WORK REQUIRED: Every line below that carries the word "pose" needs to be copied.

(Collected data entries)

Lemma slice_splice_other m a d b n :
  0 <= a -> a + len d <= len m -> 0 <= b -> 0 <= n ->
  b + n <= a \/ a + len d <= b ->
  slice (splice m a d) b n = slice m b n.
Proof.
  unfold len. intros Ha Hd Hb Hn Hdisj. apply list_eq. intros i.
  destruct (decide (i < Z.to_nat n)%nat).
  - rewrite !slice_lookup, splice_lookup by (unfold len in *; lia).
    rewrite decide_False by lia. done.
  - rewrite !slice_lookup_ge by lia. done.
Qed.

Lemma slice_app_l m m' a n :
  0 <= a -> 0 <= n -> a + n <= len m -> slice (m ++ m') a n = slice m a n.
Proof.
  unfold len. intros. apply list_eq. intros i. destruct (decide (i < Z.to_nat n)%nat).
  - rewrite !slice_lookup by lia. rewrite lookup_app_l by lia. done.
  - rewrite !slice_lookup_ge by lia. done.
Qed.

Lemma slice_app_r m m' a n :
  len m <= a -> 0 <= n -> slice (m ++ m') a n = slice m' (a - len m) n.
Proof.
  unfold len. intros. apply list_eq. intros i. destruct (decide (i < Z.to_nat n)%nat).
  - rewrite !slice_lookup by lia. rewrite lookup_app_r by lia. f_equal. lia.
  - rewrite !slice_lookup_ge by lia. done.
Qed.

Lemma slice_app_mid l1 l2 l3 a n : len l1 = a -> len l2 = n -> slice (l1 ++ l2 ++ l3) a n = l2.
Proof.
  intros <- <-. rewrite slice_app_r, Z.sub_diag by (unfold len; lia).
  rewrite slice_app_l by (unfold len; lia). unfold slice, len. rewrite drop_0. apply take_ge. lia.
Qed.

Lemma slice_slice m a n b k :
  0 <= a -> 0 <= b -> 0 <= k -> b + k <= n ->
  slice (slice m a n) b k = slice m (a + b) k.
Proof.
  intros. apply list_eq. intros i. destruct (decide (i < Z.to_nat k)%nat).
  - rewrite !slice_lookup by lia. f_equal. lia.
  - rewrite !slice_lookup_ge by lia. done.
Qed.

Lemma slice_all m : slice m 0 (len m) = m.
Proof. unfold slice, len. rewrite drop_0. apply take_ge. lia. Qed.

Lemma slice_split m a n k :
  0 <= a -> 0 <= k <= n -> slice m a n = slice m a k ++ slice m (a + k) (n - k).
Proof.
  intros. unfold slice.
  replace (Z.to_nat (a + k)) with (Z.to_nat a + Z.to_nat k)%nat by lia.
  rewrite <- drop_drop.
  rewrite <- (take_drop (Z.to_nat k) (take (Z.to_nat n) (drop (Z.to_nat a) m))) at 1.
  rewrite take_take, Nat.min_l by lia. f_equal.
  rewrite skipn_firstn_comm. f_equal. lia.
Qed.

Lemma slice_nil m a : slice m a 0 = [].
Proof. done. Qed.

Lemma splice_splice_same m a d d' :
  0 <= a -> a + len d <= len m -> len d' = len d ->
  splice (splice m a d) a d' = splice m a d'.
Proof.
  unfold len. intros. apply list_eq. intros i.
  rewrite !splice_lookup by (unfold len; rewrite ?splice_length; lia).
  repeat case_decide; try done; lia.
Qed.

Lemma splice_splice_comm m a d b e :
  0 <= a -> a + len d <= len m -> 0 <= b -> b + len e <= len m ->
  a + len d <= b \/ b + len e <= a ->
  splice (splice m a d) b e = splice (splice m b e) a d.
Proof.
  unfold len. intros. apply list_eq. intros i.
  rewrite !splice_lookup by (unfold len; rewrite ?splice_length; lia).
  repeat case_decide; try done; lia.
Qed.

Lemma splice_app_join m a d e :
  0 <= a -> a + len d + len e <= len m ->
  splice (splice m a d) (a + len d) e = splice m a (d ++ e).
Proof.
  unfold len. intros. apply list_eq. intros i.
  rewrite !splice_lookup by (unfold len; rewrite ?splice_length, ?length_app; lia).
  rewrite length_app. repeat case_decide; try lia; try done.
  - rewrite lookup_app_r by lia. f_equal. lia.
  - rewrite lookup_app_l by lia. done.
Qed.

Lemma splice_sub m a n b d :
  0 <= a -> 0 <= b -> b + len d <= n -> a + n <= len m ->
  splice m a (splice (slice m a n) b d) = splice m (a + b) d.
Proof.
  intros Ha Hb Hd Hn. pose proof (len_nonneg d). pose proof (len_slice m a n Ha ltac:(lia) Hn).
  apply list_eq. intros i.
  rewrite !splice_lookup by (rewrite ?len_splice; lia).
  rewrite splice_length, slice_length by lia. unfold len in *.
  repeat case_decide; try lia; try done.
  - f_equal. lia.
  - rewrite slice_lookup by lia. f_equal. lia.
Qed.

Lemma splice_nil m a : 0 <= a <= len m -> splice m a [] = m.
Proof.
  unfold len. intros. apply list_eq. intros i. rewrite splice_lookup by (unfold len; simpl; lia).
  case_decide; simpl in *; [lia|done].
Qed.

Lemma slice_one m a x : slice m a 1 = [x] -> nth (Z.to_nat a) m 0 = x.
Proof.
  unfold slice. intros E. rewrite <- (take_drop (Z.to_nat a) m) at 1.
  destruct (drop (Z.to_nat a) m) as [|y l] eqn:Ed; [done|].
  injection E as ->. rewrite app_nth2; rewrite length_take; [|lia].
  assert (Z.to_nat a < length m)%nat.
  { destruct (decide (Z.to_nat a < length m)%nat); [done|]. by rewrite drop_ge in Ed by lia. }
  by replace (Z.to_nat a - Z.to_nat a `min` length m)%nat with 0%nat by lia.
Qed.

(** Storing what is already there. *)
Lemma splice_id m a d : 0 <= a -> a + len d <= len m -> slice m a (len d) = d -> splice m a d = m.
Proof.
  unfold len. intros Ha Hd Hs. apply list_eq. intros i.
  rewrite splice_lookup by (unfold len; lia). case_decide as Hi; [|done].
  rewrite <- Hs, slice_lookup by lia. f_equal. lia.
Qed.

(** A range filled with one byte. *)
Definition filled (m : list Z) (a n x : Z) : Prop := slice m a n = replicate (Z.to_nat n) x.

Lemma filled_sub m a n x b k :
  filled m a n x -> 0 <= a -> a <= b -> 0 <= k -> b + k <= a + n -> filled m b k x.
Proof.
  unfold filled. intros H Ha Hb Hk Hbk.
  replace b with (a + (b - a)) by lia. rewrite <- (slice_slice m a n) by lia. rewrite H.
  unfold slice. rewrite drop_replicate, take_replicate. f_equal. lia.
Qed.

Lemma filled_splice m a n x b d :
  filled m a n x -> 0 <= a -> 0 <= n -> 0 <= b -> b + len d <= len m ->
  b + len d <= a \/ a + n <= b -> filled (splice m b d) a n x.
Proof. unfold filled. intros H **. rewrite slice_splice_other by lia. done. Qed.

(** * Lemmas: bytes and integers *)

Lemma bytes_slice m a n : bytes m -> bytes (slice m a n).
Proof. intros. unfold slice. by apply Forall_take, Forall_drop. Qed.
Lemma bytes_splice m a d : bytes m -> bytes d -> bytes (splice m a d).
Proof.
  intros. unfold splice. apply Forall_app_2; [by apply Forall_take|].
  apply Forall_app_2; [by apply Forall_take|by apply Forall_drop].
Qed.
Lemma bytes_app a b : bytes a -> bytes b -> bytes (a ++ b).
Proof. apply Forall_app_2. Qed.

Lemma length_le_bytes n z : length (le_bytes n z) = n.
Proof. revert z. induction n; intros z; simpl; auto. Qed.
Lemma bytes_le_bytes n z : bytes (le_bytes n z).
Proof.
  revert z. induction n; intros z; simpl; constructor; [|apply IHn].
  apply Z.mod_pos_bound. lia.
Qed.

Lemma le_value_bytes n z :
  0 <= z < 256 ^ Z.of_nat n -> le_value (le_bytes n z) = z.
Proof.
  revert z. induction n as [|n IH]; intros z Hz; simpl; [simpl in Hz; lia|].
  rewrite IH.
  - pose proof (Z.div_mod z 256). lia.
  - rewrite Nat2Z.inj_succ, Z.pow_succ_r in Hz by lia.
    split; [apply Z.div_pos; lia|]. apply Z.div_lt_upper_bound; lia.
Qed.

EXPECTED ANSWER:
  intros Ha Hb Hd Hn. pose proof (len_nonneg d). pose proof (len_slice m a n Ha ltac:(lia) Hn).
  - pose proof (Z.div_mod z 256). lia.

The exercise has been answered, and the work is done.